Un eventual fracaso de la Convención sería una mala noticia para todos. Las enormes expectativas que se depositaron sobre la posibilidad de resolver nuestros problemas por esta vía implicaban un comportamiento a la altura de los representantes. No es mucho lo que se ha visto, no obstante el arduo trabajo de muchos constituyentes. El problema no reside en la flojera, sino en el desorden y el exceso.

Quizá, uno de los problemas radica en la ausencia de fuerzas antagónicas equivalentes en la Convención. Aunque suene paradójico, la incapacidad de la derecha para obtener una representación mayor terminó siendo un problema para las izquierdas. Sin estos polos, desaparece la tensión creativa que nutre a la política. Por el contrario, que sean esas izquierdas las responsables de conducir el proceso en soledad, teniendo al frente a una cancha casi totalmente despejada, terminó por hacerlas girar en banda. Esto nos recuerda las virtudes de tener frenos y contrapesos políticos, a pesar de que no acomoden en toda circunstancia.

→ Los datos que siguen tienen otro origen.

Lemma runs_out fd t bs (P : unit → fproc → ftree → Prop) p tr :
  can_say p → emits fd t bs → P tt p tr → runs P t p (printed p fd bs tr).
Proof. intros Hp Ht HP. apply (runs_says fd _ t); [| done | done]. intros b. by apply sys_write. Qed.

Lemma runs_print fd t bs (f : unit → uprog B) p tr :
  can_say p → emits fd t bs → runs Q (f tt) p tr → runs Q (t ≫= f) p (printed p fd bs tr).
Proof. intros Hp Ht Hf. apply runs_bind. by apply runs_out. Qed.

Lemma runs_forks (f : Z → uprog B) p tc tp :
  a_forks p = None → Z.testbit (f_mask p) SYS_fork = false →
  runs Q (f 0) (child_of p) tc → runs Q (f (a_pid p)) (parent_of p tc) tp → runs Q (call Fork ≫= f) p (Both tc tp).
Proof.
  intros Hf Hm Hc Hp. eapply runs_splits; [| exact Hc | exact Hp]. unfold sys, filtered, dispatch, blocked. cbn [number]. rewrite Hm.
  cbn. by rewrite Hf.
Qed.

Lemma runs_waits (f : Z * Z → uprog B) p z tr :
  f_dead p = [z] → Z.testbit (f_mask p) SYS_wait = false →
  runs Q (f z) (p <| f_dead := [] |>) tr → runs Q (call Wait ≫= f) p (Do (Ran p Wait) tr).
Proof.
  intros Hd Hm Hf. eapply runs_does; [| exact Hf]. unfold sys, filtered, dispatch, blocked. cbn [number]. rewrite Hm.
  cbn. rewrite Hd. cbn [length]. rewrite Nat.mod_1_r. cbn. by destruct p; cbn in *; subst.
Qed.
End rules.
(* ===== verification/Demo.v ===== *)
(** * A concrete machine

    Small kernel states on which the hypotheses of the theorems hold and the
    model runs: one process with pid 1 in the first table entry, eight free
    pages, an empty page table.  The theorems of the other files are applied to
    them here. *)

From stdpp Require Import relations.
From S2P Require Import Prelude Machine Kstate Logic Strings Sched Kalloc Vm Printf Bio Log Fs FsData Console File Proc Exec Sysproc Sysfile Syscall Trap Frame Kernel ProcSpec Ratchet Filter Pids Pipe Text Sandbox.

#[global] Instance demo_layout : Layout := {|
  sym_end := PHYSTOP - 16 * PGSIZE; sym_etext := KERNBASE + 0x8000;
  sym_trampoline := KERNBASE + 0x7000; sym_uservec := KERNBASE + 0x7000;
  sym_userret := KERNBASE + 0x70a0; sym_forkret := KERNBASE + 0x2000;
  sym_usertrap := KERNBASE + 0x3000; sym_kernelvec := KERNBASE + 0x5000;
|}.

(** A process that gives up the CPU is not resumed; devices are quiet. *)
#[global] Instance demo_env : Env := {|
  env_swtch := fun _ => None; env_patience := 3; env_tx_idle := fun _ => true;
  env_irq := fun _ => 0; env_disk_intr := fun s => s;
|}.

Definition demo_unused : proc :=
  mkProc UNUSED None 0 0 0 None 0 0 0 0 (mkContext 0 0 []) (replicate NOFILE None) None
    0 (replicate 16 0) 0 0 0.

Definition demo_tf : Z := PHYSTOP - 10 * PGSIZE.
Definition demo_pt : Z := PHYSTOP - 9 * PGSIZE.

(** The running process, with its mask, its mask for children and strict mode. *)
Definition demo_proc (mask child strict : Z) : proc :=
  mkProc RUNNING None 0 0 1 None 0 0 demo_pt demo_tf (mkContext 0 0 [])
    (replicate NOFILE None) (Some O) mask (replicate 16 0) child 0 strict.

(** The registers of the call in the trapframe, and the chain of free pages. *)
Definition demo_page (k : Z) : Z := PHYSTOP - k * PGSIZE.
Definition demo_mem (num a0 a1 : Z) : gmap Z Z :=
  store64 (store64 (store64
    (foldr (fun k m => store64 m (demo_page k) (if k =? 1 then 0 else demo_page (k - 1))) ∅
       [8; 7; 6; 5; 4; 3; 2; 1])
    (demo_tf + TF_a7) num) (demo_tf + TF_a0) a0) (demo_tf + TF_a1) a1.

Definition demo (mask child strict num a0 a1 : Z) : kstate :=
  mkK (demo_mem num a0 a1) (demo_page 8)
    (demo_proc mask child strict :: replicate (NPROC - 1) demo_unused) 2 (Some 1%nat) (Some 0%nat) []
    (replicate NFILE (mkFile FD_NONE 0 0 0 0 None 0 0))
    (mkInode 1 1 1 (mkSleeplock 0 0) 1 T_DIR 0 0 1 0 (replicate 13 0) ::
     replicate (NINODE - 1) (mkInode 0 0 0 (mkSleeplock 0 0) 0 0 0 0 0 0 (replicate 13 0)))
    ∅ [] (mkLog 0 0 0 0 (mkLogheader 0 (replicate LOGBLOCKS 0)))
    (mkSuperblock 0 0 0 0 0 0 0 0) ∅ [] 0 (replicate NDEV None)
    (mkCons (replicate INPUT_BUF_SIZE 0) 0 0 0) [] [] 0 0 0 0
    (mkCsrs 0 0 8 0 0 0 0 0 0).

(** ** Facts about it *)

Lemma mem_ok_empty : mem_ok ∅.
Proof. intros a. unfold mread. rewrite lookup_empty. unfold is_byte. simpl. lia. Qed.

Lemma mem_ok_store64 m a v : mem_ok m → mem_ok (store64 m a v).
Proof. intros Hm. by apply mem_ok_mstore, le_bytes_byte. Qed.

Lemma demo_mem_ok num a0 a1 : mem_ok (demo_mem num a0 a1).
Proof. unfold demo_mem. do 3 apply mem_ok_store64. simpl. do 8 apply mem_ok_store64. apply mem_ok_empty. Qed.

Lemma demo_calling mask child strict num a0 a1 :
  i32 (load64 (demo_mem num a0 a1) (demo_tf + TF_a7)) = num →
  calling (demo mask child strict num a0 a1) 0 (demo_proc mask child strict) num.
Proof. intros H. split; [done | done | done | apply demo_mem_ok | done]. Qed.

Lemma demo_at_syscall_calling mask child strict num a0 a1 :
  let s := demo mask child strict num a0 a1 in
  let p := demo_proc mask child strict in
  i32 (load64 (k_mem (at_syscall p s)) (demo_tf + TF_a7)) = num →
  calling (at_syscall p s) 0 p num.
Proof.
  intros s p H. split; [done | done | done | | done].
  unfold at_syscall. simpl. do 2 apply mem_ok_store64. apply demo_mem_ok.
Qed.

Lemma demo_env_ratchet a b : env_step a b → ratchet a b.
Proof. intros [H| ->]; [done | reflexivity]. Qed.

#[global] Instance demo_env_killed : EnvTolerant (stays_killed 0).
Proof. split; [apply _ | done |]. intros s p. cbn. eauto. Qed.

#[global] Instance demo_env_pids : EnvTolerant keeps_pids.
Proof. split; [apply _ | done |]. by intros s H. Qed.

(** Process 1 blocks write (call 16) and calls it. *)
Definition demo_write (strict : Z) : kstate := demo (2 ^ 16) 0 strict SYS_write 1 0.

Lemma demo_write_calling strict :
  calling (demo_write strict) 0 (demo_proc (2 ^ 16) 0 strict) 16.
Proof. apply (demo_calling (2 ^ 16) 0 strict 16 1 0). by vm_compute. Qed.

Lemma dispatcher_implements_policy_witness :
  syscall_with syscalls (demo_write 0) = violation 0 16 (demo_write 0).
Proof.
  destruct (dispatcher_implements_policy syscalls (demo_write 0) 0 (demo_proc (2 ^ 16) 0 0) 16 sys_write)
    as [_ H].
  - apply demo_write_calling.
  - by split.
  - exact H.
Defined.

Lemma denied_call_only_fails_witness :
  syscall_with syscalls (demo_write 0) =
    Done tt (set_a0 (demo_proc (2 ^ 16) 0 0) (u64 (-1)) (demo_write 0)).
Proof.
  apply (denied_call_only_fails syscalls (demo_write 0) 0 (demo_proc (2 ^ 16) 0 0) 16 sys_write);
    [apply demo_write_calling | by split | done | done | done | done].
Defined.

Lemma denied_call_ignores_handler_witness :
  syscall_with syscalls (demo_write 1) =
    syscall_with (replicate 28 (Some sys_exit)) (demo_write 1).
Proof.
  apply (denied_call_ignores_handler syscalls (replicate 28 (Some sys_exit)) (demo_write 1) 0
    (demo_proc (2 ^ 16) 0 1) 16 sys_write sys_exit);
    [apply demo_write_calling | by split | by split | done | done].
Defined.

Lemma strict_violation_never_returns_witness :
  usertrap (demo_write 1) ≠ Done 0 (demo_write 1).
Proof.
  apply (strict_violation_never_returns (demo_write 1) (demo_proc (2 ^ 16) 0 1) 16 sys_write);
    [done | apply (demo_at_syscall_calling (2 ^ 16) 0 1 16 1 0); by vm_compute | by split | done | done | done].
Defined.

(** Process 1 adds kill (call 6) to its filter. *)
Definition demo_setfilter : kstate := demo (2 ^ 16) 0 0 SYS_setfilter (2 ^ 16 + 2 ^ 6) 0.

Lemma demo_setfilter_calling :
  calling demo_setfilter 0 (demo_proc (2 ^ 16) 0 0) SYS_setfilter.
Proof. apply (demo_calling (2 ^ 16) 0 0 SYS_setfilter (2 ^ 16 + 2 ^ 6) 0). by vm_compute. Qed.

Lemma setfilter_getfilter_witness :
  let p := demo_proc (2 ^ 16) 0 0 in
  let mask := arg demo_setfilter p TF_a0 in
  let s' := set_entry 0 (p <| p_syscall_mask := mask |>) demo_setfilter in
  mask = 2 ^ 16 + 2 ^ 6 ∧ sys_setfilter demo_setfilter = Done 0 s' ∧ sys_getfilter s' = Done mask s'.
Proof.
  intros p mask s'. split; [by vm_compute |].
  destruct (setfilter_getfilter demo_setfilter 0 p SYS_setfilter demo_setfilter_calling) as [H _].
  apply H. by vm_compute.
Defined.

(** The state after a trap. *)
Definition after (s : kstate) : kstate := default s (outcome_state (usertrap s)).

Lemma after_trap s : bool_decide (is_Some (outcome_state (usertrap s))) = true →
  outcome_state (usertrap s) = Some (after s).
Proof. intros H%bool_decide_eq_true. unfold after. by destruct H as [x ->]. Qed.

Lemma demo_setfilter_trap : outcome_state (usertrap demo_setfilter) = Some (after demo_setfilter).
Proof. apply after_trap. by vm_compute. Qed.


Lemma demo_pids : pids_ok demo_setfilter.
Proof.
  assert (Hl : ∀ i p, k_procs demo_setfilter !! i = Some p →
    i = 0%nat ∧ p_pid p = 1 ∨ p_pid p = 0).
  { intros [|i] p Hp; [left; by injection Hp as <- |]. right.
    change (replicate (NPROC - 1) demo_unused !! i = Some p) in Hp.
    apply lookup_replicate_1 in Hp as [-> _]. done. }
  split; [done | |].
  - intros i p Hp. destruct (Hl _ _ Hp) as [[_ ->]| ->]; by vm_compute.
  - intros i j p q Hp Hq Heq Hne.
    destruct (Hl _ _ Hp) as [[-> _]|?], (Hl _ _ Hq) as [[-> _]|?]; congruence.
Qed.

Lemma pids_unique_witness : pids_ok (after demo_setfilter).
Proof.
  apply (pids_unique demo_setfilter (after demo_setfilter));
    [left; exact demo_setfilter_trap | exact demo_pids].
Defined.

(** Process 1, which blocks write and kill, forks. *)
Definition demo_fork : kstate := demo (2 ^ 16 + 2 ^ 6) 0 0 SYS_fork 0 0.
Definition demo_forked : kstate := default demo_fork (outcome_state (kfork demo_fork)).

Lemma demo_fork_run : kfork demo_fork = Done 2 demo_forked.
Proof.
  assert (H : match kfork demo_fork with Done r _ => r =? 2 | _ => false end = true) by (by vm_compute).
  unfold demo_forked. destruct (kfork demo_fork) as [r s| | |]; try done. by apply Z.eqb_eq in H as ->.
Qed.

Lemma fork_inherits_filter_witness :
  ∃ j child, k_procs demo_forked !! j = Some child ∧ p_pid child = 2 ∧
    mask_le (2 ^ 16 + 2 ^ 6) (p_syscall_mask child).
Proof.
  destruct (fork_inherits_filter demo_fork 0 (demo_proc (2 ^ 16 + 2 ^ 6) 0 0) 2 demo_forked)
    as (j & child & _ & Hc & Hpid & _ & _ & _ & _ & _ & Hmask);
    [done | done | done | exact demo_fork_run | done |].
  exists j, child. split; [exact Hc |]. split; [exact Hpid |]. apply Hmask. by left.
Defined.

Lemma kinit_frees_all_memory_witness :
  ∃ s', kinit (demo_fork <| k_freelist := 0 |>) = Done tt s' ∧
    free_pages (pages_down (PHYSTOP - 16 * PGSIZE) 16) s'.
Proof.
  destruct (kinit_frees_all_memory (demo_fork <| k_freelist := 0 |>)) as (s' & E & Hf);
    [by vm_compute | done | by apply not_elem_of_nil |].
  exists s'. split; [exact E |].
  replace (PHYSTOP - 16 * PGSIZE) with (PGSIZE * ((sym_end + PGSIZE - 1) / PGSIZE)) by done.
  exact Hf.
Defined.

(** ** Pure functions *)

Lemma atoi_int_to_str_witness : atoi (int_to_str 1205 ++ bytes_of_string " BLOCKED") = Some 1205.
Proof. apply (atoi_int_to_str 1205 (bytes_of_string " BLOCKED")); [by vm_compute |].
  change (¬ 48 ≤ 32 ≤ 57). lia.
Defined.


Lemma printint_correct_witness :
  (length (printint_buf (- 2 ^ 63) 10 true) ≤ 20)%nat.
Proof.
  destruct (printint_correct (- 2 ^ 63) 10 true) as (ds & _ & _ & _ & _ & H);
    [by left | by vm_compute | exact H].
Defined.

Lemma bitmap_operations_witness :
  bit_clear (set_bit [255; 3] 10) 10 = false ∧ first_clear [255; 3] 0 16 = Some 10%nat.
Proof.
  destruct (bitmap_operations [255; 3] 10 16 10) as (H & _ & _); [simpl; lia |].
  split; [exact H | reflexivity].
Defined.

Lemma skipelem_walks_path_witness :
  path_elems (bytes_of_string "//a/bb") = [bytes_of_string "a"; bytes_of_string "bb"] ∧
  ∃ rest, skipelem (bytes_of_string "//a/bb") = Some (rest, bytes_of_string "a").
Proof.
  split; [reflexivity |].
  destruct (skipelem_walks_path (bytes_of_string "//a/bb")) as (rest & H & _);
    [by repeat constructor | exists rest; exact H].
Defined.

Lemma string_functions_correct_witness :
  strncmp (bytes_of_string "secret.txt") (bytes_of_string "secret") 6 = 0.
Proof.
  apply (string_functions_correct (bytes_of_string "secret.txt") (bytes_of_string "secret") 6);
    [by repeat constructor | by repeat constructor | reflexivity].
Defined.

(** ** A failed fork

    Process 1 has one page of memory and has asked for hello (call 22) to be
    blocked in its next child; there are just enough free pages for the child's
    trapframe and page table. *)

Definition demo_oom_mem : gmap Z Z :=
  store64 (store64 (store64
    (foldr (fun k m => store64 m (demo_page k) (if k =? 1 then 0 else demo_page (k - 1))) ∅
       [4; 3; 2; 1])
    demo_pt (Z.lor (PA2PTE (demo_page 11)) PTE_V))
    (demo_page 11) (Z.lor (PA2PTE (demo_page 12)) PTE_V))
    (demo_page 12)
    (Z.lor (PA2PTE (demo_page 13)) (Z.lor PTE_V (Z.lor PTE_R (Z.lor PTE_W PTE_U)))).

Definition demo_oom : kstate :=
  (demo 0 (2 ^ 22) 0 SYS_fork 0 0) <| k_mem := demo_oom_mem |> <| k_freelist := demo_page 4 |>
    <| k_procs ::= <[0%nat := (demo_proc 0 (2 ^ 22) 0) <| p_sz := PGSIZE |>]> |>.


Lemma later_filter_misses_child_witness :
  ∃ s1, sys_setfilter (demo 0 (2 ^ 22) 0 SYS_setfilter (2 ^ 16) 0) = Done 0 s1.
Proof.
  destruct (later_filter_misses_child (demo 0 (2 ^ 22) 0 SYS_setfilter (2 ^ 16) 0) 0
    (demo_proc 0 (2 ^ 22) 0) SYS_setfilter) as (s1 & H & _);
    [apply (demo_calling 0 (2 ^ 22) 0 SYS_setfilter (2 ^ 16) 0); by vm_compute
    | done | by vm_compute | done | by vm_compute | by exists s1].
Defined.

Lemma flags_can_be_cleared_witness :
  let s := demo (2 ^ 16) 0 1 SYS_setstrict 0 0 in
  sys_setstrict s = Done 0 (set_entry 0 (demo_proc (2 ^ 16) 0 0) s).
Proof.
  intros s. apply (flags_can_be_cleared s 0 (demo_proc (2 ^ 16) 0 1) SYS_setstrict);
    [apply (demo_calling (2 ^ 16) 0 1 SYS_setstrict 0 0); by vm_compute | by vm_compute].
Defined.

Lemma block_syscall_does_not_accumulate_witness :
  ∃ s', sandbox_block_syscall 0 6 (demo (2 ^ 16) 0 0 0 0 0) = Done (-1) s'.
Proof.
  destruct (block_syscall_does_not_accumulate (demo (2 ^ 16) 0 0 0 0 0) 0 (demo_proc (2 ^ 16) 0 0) 6)
    as (r & s' & H & _ & Hr);
    [done | done | done | apply demo_mem_ok | done | done |].
  destruct Hr as [-> _]; [by vm_compute |]. by exists s'.
Defined.

(** Process 1 kills pid 0 and forks. *)
Definition demo_doomed : kstate := default demo_fork (outcome_state ((kkill 0 ;; kfork) demo_fork)).

Lemma demo_doomed_run : (kkill 0 ;; kfork) demo_fork = Done 2 demo_doomed.
Proof.
  assert (H : match (kkill 0 ;; kfork) demo_fork with Done r _ => r =? 2 | _ => false end = true)
    by (by vm_compute).
  unfold demo_doomed. destruct ((kkill 0 ;; kfork) demo_fork) as [r s| | |]; try done.
  by apply Z.eqb_eq in H as ->.
Qed.

Lemma kill_zero_dooms_next_child_witness :
  ∃ j child, k_procs demo_doomed !! j = Some child ∧ p_pid child = 2 ∧ p_killed child = 1.
Proof.
  apply (kill_zero_dooms_next_child demo_fork 0 (demo_proc (2 ^ 16 + 2 ^ 6) 0 0));
    [done | done | done | done | intros j; apply not_elem_of_nil | | exact demo_doomed_run | done].
  intros [|j] q Hq; [by injection Hq as <- |].
  change (replicate (NPROC - 1) demo_unused !! j = Some q) in Hq.
  by apply lookup_replicate_1 in Hq as [-> _].
Defined.

(** ** Components on the concrete machine *)

Lemma page_arithmetic_witness :
  PTE2PA (Z.lor (PA2PTE (PGROUNDDOWN 0x80001234)) 0x1f) = PGROUNDDOWN 0x80001234.
Proof. apply (page_arithmetic 0x80001234 0x1f); by vm_compute. Defined.

Lemma copyinstr_reads_user_string_witness :
  copyinstr demo_pt 0 128 demo_fork = Done None demo_fork.
Proof.
  rewrite (copyinstr_reads_user_string demo_pt 0 128 demo_fork); [by vm_compute | by vm_compute | done].
Defined.

(** Entry 1 sleeps on the ticks. *)
Definition demo_sleeper : proc :=
  demo_unused <| p_pid := 2 |> <| p_state := SLEEPING |> <| p_chan := Some ChTicks |>.
Definition demo_sleep : kstate := demo_fork <| k_procs ::= <[1%nat := demo_sleeper]> |>.

Lemma wakeup_exact_witness :
  ∃ ps, wakeup (Some ChTicks) demo_sleep = Done tt (demo_sleep <| k_procs := ps |>) ∧
    ps !! 1%nat = Some (demo_sleeper <| p_state := RUNNABLE |>).
Proof.
  destruct (wakeup_exact (Some ChTicks) demo_sleep) as (ps & H & _ & Hps);
    [done | intros j; apply not_elem_of_nil |].
  exists ps. split; [exact H |]. exact (Hps 1%nat demo_sleeper eq_refl).
Defined.

Lemma kkill_exact_witness :
  ∃ p', kkill 2 demo_sleep = Done 0 (demo_sleep <| k_procs ::= <[1%nat := p']> |>) ∧
    p_killed p' = 1 ∧ p_state p' = RUNNABLE.
Proof.
  destruct (kkill_exact 2 demo_sleep) as (p' & H & Hk & Hst & _);
    [done | intros j; apply not_elem_of_nil |].
  exists p'. split; [exact H |]. split; [exact Hk | exact Hst].
Defined.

Tranquilein, John Wayne, dice la rima popular que parece sintetizar la actitud indulgente de algunos frente a los errores sucesivos de la Convención. Una actitud lamentablemente ciega frente a las dificultades por las que pasa el órgano constituyente. La manera de defender a la Convención hoy requiere una mirada más aguda, menos prejuiciada que aquella. Debemos identificar a tiempo sus puntos débiles, sus flancos abiertos, sus perplejidades y límites para ajustar aquello que sea necesario antes de una caída irreversible. Debemos hacer todo para evitar un fracaso que, como otros en otra ocasión, no quieren ver venir.